--- START ---
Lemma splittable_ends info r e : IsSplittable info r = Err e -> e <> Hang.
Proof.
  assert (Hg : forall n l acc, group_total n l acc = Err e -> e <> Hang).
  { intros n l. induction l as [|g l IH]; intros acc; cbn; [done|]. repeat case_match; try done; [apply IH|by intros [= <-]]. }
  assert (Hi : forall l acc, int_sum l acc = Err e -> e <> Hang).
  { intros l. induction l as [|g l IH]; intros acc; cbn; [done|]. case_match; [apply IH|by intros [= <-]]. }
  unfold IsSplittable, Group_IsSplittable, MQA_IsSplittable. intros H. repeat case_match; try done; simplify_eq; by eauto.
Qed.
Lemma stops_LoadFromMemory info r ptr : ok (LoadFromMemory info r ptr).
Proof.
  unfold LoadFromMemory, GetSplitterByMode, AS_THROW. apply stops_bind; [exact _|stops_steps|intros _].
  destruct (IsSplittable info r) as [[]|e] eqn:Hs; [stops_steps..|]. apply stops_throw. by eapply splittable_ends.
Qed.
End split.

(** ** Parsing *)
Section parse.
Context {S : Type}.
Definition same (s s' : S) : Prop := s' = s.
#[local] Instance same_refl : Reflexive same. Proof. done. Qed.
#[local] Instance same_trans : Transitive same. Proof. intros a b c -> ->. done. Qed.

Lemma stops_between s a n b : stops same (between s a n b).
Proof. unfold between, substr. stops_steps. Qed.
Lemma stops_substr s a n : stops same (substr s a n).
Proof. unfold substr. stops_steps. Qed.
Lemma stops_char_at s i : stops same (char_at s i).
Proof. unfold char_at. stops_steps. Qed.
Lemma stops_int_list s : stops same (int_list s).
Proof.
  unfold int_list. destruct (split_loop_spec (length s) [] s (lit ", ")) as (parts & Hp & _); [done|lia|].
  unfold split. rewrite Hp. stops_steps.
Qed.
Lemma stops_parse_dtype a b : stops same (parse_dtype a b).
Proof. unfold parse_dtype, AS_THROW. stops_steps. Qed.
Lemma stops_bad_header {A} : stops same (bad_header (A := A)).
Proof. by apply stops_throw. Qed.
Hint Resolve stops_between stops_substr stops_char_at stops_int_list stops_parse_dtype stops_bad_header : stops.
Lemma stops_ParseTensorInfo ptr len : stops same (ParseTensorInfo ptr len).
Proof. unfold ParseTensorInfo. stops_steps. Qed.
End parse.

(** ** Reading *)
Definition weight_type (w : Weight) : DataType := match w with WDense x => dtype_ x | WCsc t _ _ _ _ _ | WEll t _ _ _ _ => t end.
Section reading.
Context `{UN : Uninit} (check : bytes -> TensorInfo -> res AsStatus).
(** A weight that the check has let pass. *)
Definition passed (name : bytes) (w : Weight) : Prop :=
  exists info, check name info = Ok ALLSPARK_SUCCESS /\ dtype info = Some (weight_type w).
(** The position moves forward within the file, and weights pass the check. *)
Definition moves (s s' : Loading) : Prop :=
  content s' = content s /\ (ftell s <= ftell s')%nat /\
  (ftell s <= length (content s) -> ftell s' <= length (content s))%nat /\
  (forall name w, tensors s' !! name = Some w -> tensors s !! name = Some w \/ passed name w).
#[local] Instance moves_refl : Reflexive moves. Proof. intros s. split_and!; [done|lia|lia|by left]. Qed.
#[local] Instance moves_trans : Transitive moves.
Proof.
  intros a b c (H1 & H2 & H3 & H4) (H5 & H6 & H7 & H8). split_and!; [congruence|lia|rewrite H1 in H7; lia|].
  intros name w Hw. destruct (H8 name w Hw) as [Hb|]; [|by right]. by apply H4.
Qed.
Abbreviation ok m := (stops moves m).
--- END ---
## What you are asked to do
The entries are to be duplicated exactly, with nothing changed.

## Problem solution
Lemma splittable_ends info r e : IsSplittable info r = Err e -> e <> Hang.
Proof.
  assert (Hg : forall n l acc, group_total n l acc = Err e -> e <> Hang).
  { intros n l. induction l as [|g l IH]; intros acc; cbn; [done|]. repeat case_match; try done; [apply IH|by intros [= <-]]. }
  assert (Hi : forall l acc, int_sum l acc = Err e -> e <> Hang).
  { intros l. induction l as [|g l IH]; intros acc; cbn; [done|]. case_match; [apply IH|by intros [= <-]]. }
  unfold IsSplittable, Group_IsSplittable, MQA_IsSplittable. intros H. repeat case_match; try done; simplify_eq; by eauto.
Qed.
Lemma stops_LoadFromMemory info r ptr : ok (LoadFromMemory info r ptr).
Proof.
  unfold LoadFromMemory, GetSplitterByMode, AS_THROW. apply stops_bind; [exact _|stops_steps|intros _].
  destruct (IsSplittable info r) as [[]|e] eqn:Hs; [stops_steps..|]. apply stops_throw. by eapply splittable_ends.
Qed.
End split.

(** ** Parsing *)
Section parse.
Context {S : Type}.
Definition same (s s' : S) : Prop := s' = s.
#[local] Instance same_refl : Reflexive same. Proof. done. Qed.
#[local] Instance same_trans : Transitive same. Proof. intros a b c -> ->. done. Qed.

Lemma stops_between s a n b : stops same (between s a n b).
Proof. unfold between, substr. stops_steps. Qed.
Lemma stops_substr s a n : stops same (substr s a n).
Proof. unfold substr. stops_steps. Qed.
Lemma stops_char_at s i : stops same (char_at s i).
Proof. unfold char_at. stops_steps. Qed.
Lemma stops_int_list s : stops same (int_list s).
Proof.
  unfold int_list. destruct (split_loop_spec (length s) [] s (lit ", ")) as (parts & Hp & _); [done|lia|].
  unfold split. rewrite Hp. stops_steps.
Qed.
Lemma stops_parse_dtype a b : stops same (parse_dtype a b).
Proof. unfold parse_dtype, AS_THROW. stops_steps. Qed.
Lemma stops_bad_header {A} : stops same (bad_header (A := A)).
Proof. by apply stops_throw. Qed.
Hint Resolve stops_between stops_substr stops_char_at stops_int_list stops_parse_dtype stops_bad_header : stops.
Lemma stops_ParseTensorInfo ptr len : stops same (ParseTensorInfo ptr len).
Proof. unfold ParseTensorInfo. stops_steps. Qed.
End parse.

(** ** Reading *)
Definition weight_type (w : Weight) : DataType := match w with WDense x => dtype_ x | WCsc t _ _ _ _ _ | WEll t _ _ _ _ => t end.
Section reading.
Context `{UN : Uninit} (check : bytes -> TensorInfo -> res AsStatus).
(** A weight that the check has let pass. *)
Definition passed (name : bytes) (w : Weight) : Prop :=
  exists info, check name info = Ok ALLSPARK_SUCCESS /\ dtype info = Some (weight_type w).
(** The position moves forward within the file, and weights pass the check. *)
Definition moves (s s' : Loading) : Prop :=
  content s' = content s /\ (ftell s <= ftell s')%nat /\
  (ftell s <= length (content s) -> ftell s' <= length (content s))%nat /\
  (forall name w, tensors s' !! name = Some w -> tensors s !! name = Some w \/ passed name w).
#[local] Instance moves_refl : Reflexive moves. Proof. intros s. split_and!; [done|lia|lia|by left]. Qed.
#[local] Instance moves_trans : Transitive moves.
Proof.
  intros a b c (H1 & H2 & H3 & H4) (H5 & H6 & H7 & H8). split_and!; [congruence|lia|rewrite H1 in H7; lia|].
  intros name w Hw. destruct (H8 name w Hw) as [Hb|]; [|by right]. by apply H4.
Qed.
Abbreviation ok m := (stops moves m).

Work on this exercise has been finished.